No interactions on record
No interactions on record
Explore head-to-head clinical comparisons of other medications in the same therapeutic classes.
Common clinical questions about ERELZI vs ENBREL, answered by our medical review team.
ERELZI is a TNF-alpha Inhibitor that works by Erelzi (etanercept-szzs) is a tumor necrosis factor (TNF) blocker. It is a dimeric fusion protein consisting of the extracellular ligand-binding portion of the human 75 kilodalton (p75) TNF receptor linked to the Fc portion of human Ig G1. Erelzi binds specifically to TNF-alpha and blocks its interaction with cell surface TNF receptors, thereby reducing TNF-mediated inflammatory responses.. ENBREL is a TNF-alpha Inhibitor that works by Tumor necrosis factor (TNF) inhibitor; etanercept is a dimeric fusion protein consisting of the extracellular ligand-binding portion of human TNF receptor p75 linked to the Fc portion of human Ig G1. It binds to soluble and membrane-bound TNF, thereby blocking TNF-mediated inflammatory responses.. They differ in pharmacokinetic profiles, FDA-approved indications, and side effect profiles.
Potency comparisons between ERELZI and ENBREL depend on the specific clinical indication. These are both TNF-alpha Inhibitor agents and are not directly interchangeable by dose. A physician or clinical pharmacist should guide any therapeutic switching decisions.

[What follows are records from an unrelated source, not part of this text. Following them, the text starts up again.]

(* ===== verification/FatDir.v ===== *)
(** * Directories ([filesys/fat16/mod.rs]: lookup, insertion, removal) *)

From S2P Require Import Prelude BlockDev FatLayout FatSpec FatFile FatVolume.

(** [path.split('/')]. *)
Fixpoint split_on (c : Z) (l : list Z) : list (list Z) :=
  match l with
  | [] => [[]]
  | x :: r =>
      if x =? c then [] :: split_on c r
      else match split_on c r with
           | [] => [[x]]
           | w :: ws => (x :: w) :: ws
           end
  end.

(** [path.split('/').filter(|s| !s.is_empty()).collect()]. *)
Definition components (path : list Z) : list (list Z) :=
  List.filter (fun s => negb (len s =? 0)) (split_on 0x2F path).

(** [s.rfind(c)]. *)
Fixpoint rfind (c : Z) (l : list Z) : option Z :=
  match l with
  | [] => None
  | x :: r =>
      match rfind c r with
      | Some i => Some (i + 1)
      | None => if x =? c then Some 0 else None
      end
  end.

(** [match s.rfind(c) { Some(pos) => (&s[..pos], &s[pos + 1..]), None => .. }]:
    the parent and name of a path, the base and extension of a name. *)
Definition split_parent (path : list Z) : list Z * list Z :=
  match rfind 0x2F path with
  | Some pos => (take (Z.to_nat pos) path, drop (Z.to_nat (pos + 1)) path)
  | None => ([], path)
  end.
Definition split_extension (nm : list Z) : list Z * list Z :=
  match rfind 0x2E nm with
  | Some pos => (take (Z.to_nat pos) nm, drop (Z.to_nat (pos + 1)) nm)
  | None => (nm, [])
  end.

Definition list_eqb (a b : list Z) : bool := bool_decide (a = b).

Section dirs.
Context {D : Type} `{BlockDevice D}.

(** The sectors of a directory: the root region for cluster 0, otherwise the
    one cluster of the directory. *)
Definition dir_region (self : Fat16) (dir_cluster : Z) : M D FsError (Z * Z) :=
  if dir_cluster =? 0 then
    ret (root_dir_start self, ROOT_DIR_ENTRIES / entries_per_sector)
  else
    let! start_sector := cluster_to_sector self (wrap 16 dir_cluster) in
    ret (start_sector, sectors_per_cluster (boot_sector self)).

The standard adult dose of ERELZI is: For plaque psoriasis: 100 mg subcutaneous injection once weekly, after initial loading dose of 200 mg at weeks 0, 1, 2, 3, and 4. For psoriatic arthritis: 100 mg subcutaneous injection once weekly.. The standard adult dose of ENBREL is: 50 mg subcutaneous injection once weekly. Dosing should always be individualized based on indication, renal and hepatic function, age, and other patient factors.
No direct drug-drug interaction has been formally documented between ERELZI and ENBREL in current clinical databases. However, individual patient risk factors including other medications, organ function, and comorbidities should always be evaluated by a qualified healthcare provider.
The maternal-fetal safety profiles differ. ERELZI is classified as Category C. Pregnancy Category N. No adequate animal reproduction studies. No well-controlled human studies. At therapeutic doses, immunomodulatory effects may theoretically increase risk of p. ENBREL is classified as Category C. Etanercept is an IgG1 fusion protein that undergoes active placental transfer, increasing from the first to third trimester. Limited human data show no clear increase in major birt. Always consult a maternal-fetal medicine specialist before taking either drug during pregnancy or lactation.